Rheumatoid Arthritis involves lifelong treatment composed of medications, physiotherapy, exercises or even surgery. The disease does not wear off totally but the objective of the treatment is to minimize swelling, pain and prevent joint damage. Early medication has proven to be effective in reducing symptoms. The treatment is all the more effective when patient and family members coordinate with the doctor.
- Medicines: Disease Modifying Anti-Rheumatic Drugs (DMARDs) form the present standards of arthritis care along with strengthening exercises, rest and anti-inflammatory drugs. Methotrexate is the most common prescribed medicine for rheumatoid arthritis because not only it relieves pain; it also restricts the damage to the joints. DMARDs come in pills and shots. Other than DMARDs, certain anti-inflammatory medicines like ibuprofen and corticosteroids are also prescribed by the orthopedic.

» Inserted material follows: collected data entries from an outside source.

(* ===== verification/Mempool.v ===== *)
(** * The transaction pool

    Models [mempool/config.go] and [mempool/pool.go]: admission of EVM and
    native transactions, replace-by-fee, the per-sender and global limits,
    eviction of the cheapest entry and the telemetry snapshot.

    The pool's mutex makes every exported call atomic, so a call is a function
    from a pool to a pool.  [byHash] and [bySender] are finite maps.  Go's
    iteration order over [byHash] and [bySender] is a parameter.  A
    go-ethereum transaction is the record of what its accessors return.
    [None] at the outer level of a result is a Go panic. *)
From S2P Require Import Prelude Types Toy DewTx.

Inductive Kind : Type := KindEVM | KindDew.
#[global] Instance Kind_eq_dec : EqDecision Kind.
Proof. solve_decision. Defined.

(** The admission errors; [ErrNilConfig] is declared but never returned. *)
Inductive PoolError : Type :=
| ErrPoolFull | ErrSenderLimit | ErrTxTooLarge | ErrUnderpriced | ErrReplaceUnder
| ErrAlreadyKnown | ErrRBFDisabled | ErrInvalidTx | ErrWrongChain | ErrNilConfig.

Record Entry : Type := mkEntry {
  e_Hash : Hash;
  e_From : Address;
  e_Nonce : Z;
  e_Kind : Kind;
  e_Raw : list Z;
  e_Price : Z;
  e_Tip : option Z;
  e_Size : Z;
  e_AddedAt : Z;
}.

Record RejectCounters : Type := mkRejects {
  rj_PoolFull : Z;
  rj_SenderLimit : Z;
  rj_Underpriced : Z;
  rj_ReplaceUnder : Z;
  rj_AlreadyKnown : Z;
  rj_TxTooLarge : Z;
  rj_Invalid : Z;
  rj_WrongChain : Z;
  rj_RBFDisabled : Z;
  rj_Total : Z;
}.

Record Config : Type := mkConfig {
  MaxGlobal : Z;
  MaxPerSender : Z;
  MaxTxBytes : Z;
  MinGasPriceWei : option Z;
  MinTipWei : option Z;
  MinDewFeeWei : Z;
  PriceBumpPercent : Z;
}.

Definition MinDewTxFeeWei : Z := DefaultDewTxFeeWei.

Definition DefaultConfig : Config :=
  mkConfig 4096 16 (Z.shiftl 128 10) (Some 1000000000) (Some 1) MinDewTxFeeWei 10.

Record Pool : Type := mkPool {
  cfg : Config;
  byHash : gmap Hash Entry;
  bySender : gmap Address (gmap Z Hash);
  admits : Z;
  replaces : Z;
  evictions : Z;
  rejects : RejectCounters;
}.

(** [New]: zero fields take the defaults; a zero price bump stays zero. *)
Definition New_config (c : Config) : Config :=
  let d := DefaultConfig in
  mkConfig
    (if MaxGlobal c <=? 0 then MaxGlobal d else MaxGlobal c)
    (if MaxPerSender c <=? 0 then MaxPerSender d else MaxPerSender c)
    (if MaxTxBytes c <=? 0 then MaxTxBytes d else MaxTxBytes c)
    (match MinGasPriceWei c with None => MinGasPriceWei d | v => v end)
    (match MinTipWei c with None => MinTipWei d | v => v end)
    (if MinDewFeeWei c =? 0 then MinDewFeeWei d else MinDewFeeWei c)
    (PriceBumpPercent c).

Definition NewPool (c : Config) : Pool :=
  mkPool (New_config c) ∅ ∅ 0 0 0 (mkRejects 0 0 0 0 0 0 0 0 0 0).

Definition set_entries (p : Pool) (h : gmap Hash Entry) (s : gmap Address (gmap Z Hash)) : Pool :=
  mkPool (cfg p) h s (admits p) (replaces p) (evictions p) (rejects p).

Definition Len (p : Pool) : Z := Z.of_nat (size (byHash p)).
Definition PoolGet (p : Pool) (h : Hash) : option Entry := byHash p !! h.
Definition Stats (p : Pool) : Z * Z := (Len p, Z.of_nat (size (bySender p))).

Definition removeLocked (h : Hash) (p : Pool) : Pool :=
  match byHash p !! h with
  | None => p
  | Some e =>
      set_entries p (delete h (byHash p))
        (match bySender p !! e_From e with
         | None => bySender p
         | Some m =>
             let m' := delete (e_Nonce e) m in
             if (size m' =? 0)%nat then delete (e_From e) (bySender p)
             else <[e_From e := m']> (bySender p)
         end)
  end.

- Surgery: Periodically, surgery is required to rectify severely damaged joints and relieve pain and discomfort. Surgeries can alleviate joint pain and significantly improve joint flexibility. The surgeries which are common these days are of hips and knees. These are performed by orthopedic surgeons who are adept at surgeries.
Physiotherapy: Physiotherapy has long been proven to mobilize the joint functionality. It includes a variety of motion exercises and individualized exercise programmes involving heat & cold treatments, splints and joint protection techniques. Occupational therapists advice people on how to perform everyday tasks efficiently while suffering from rheumatoid arthritis.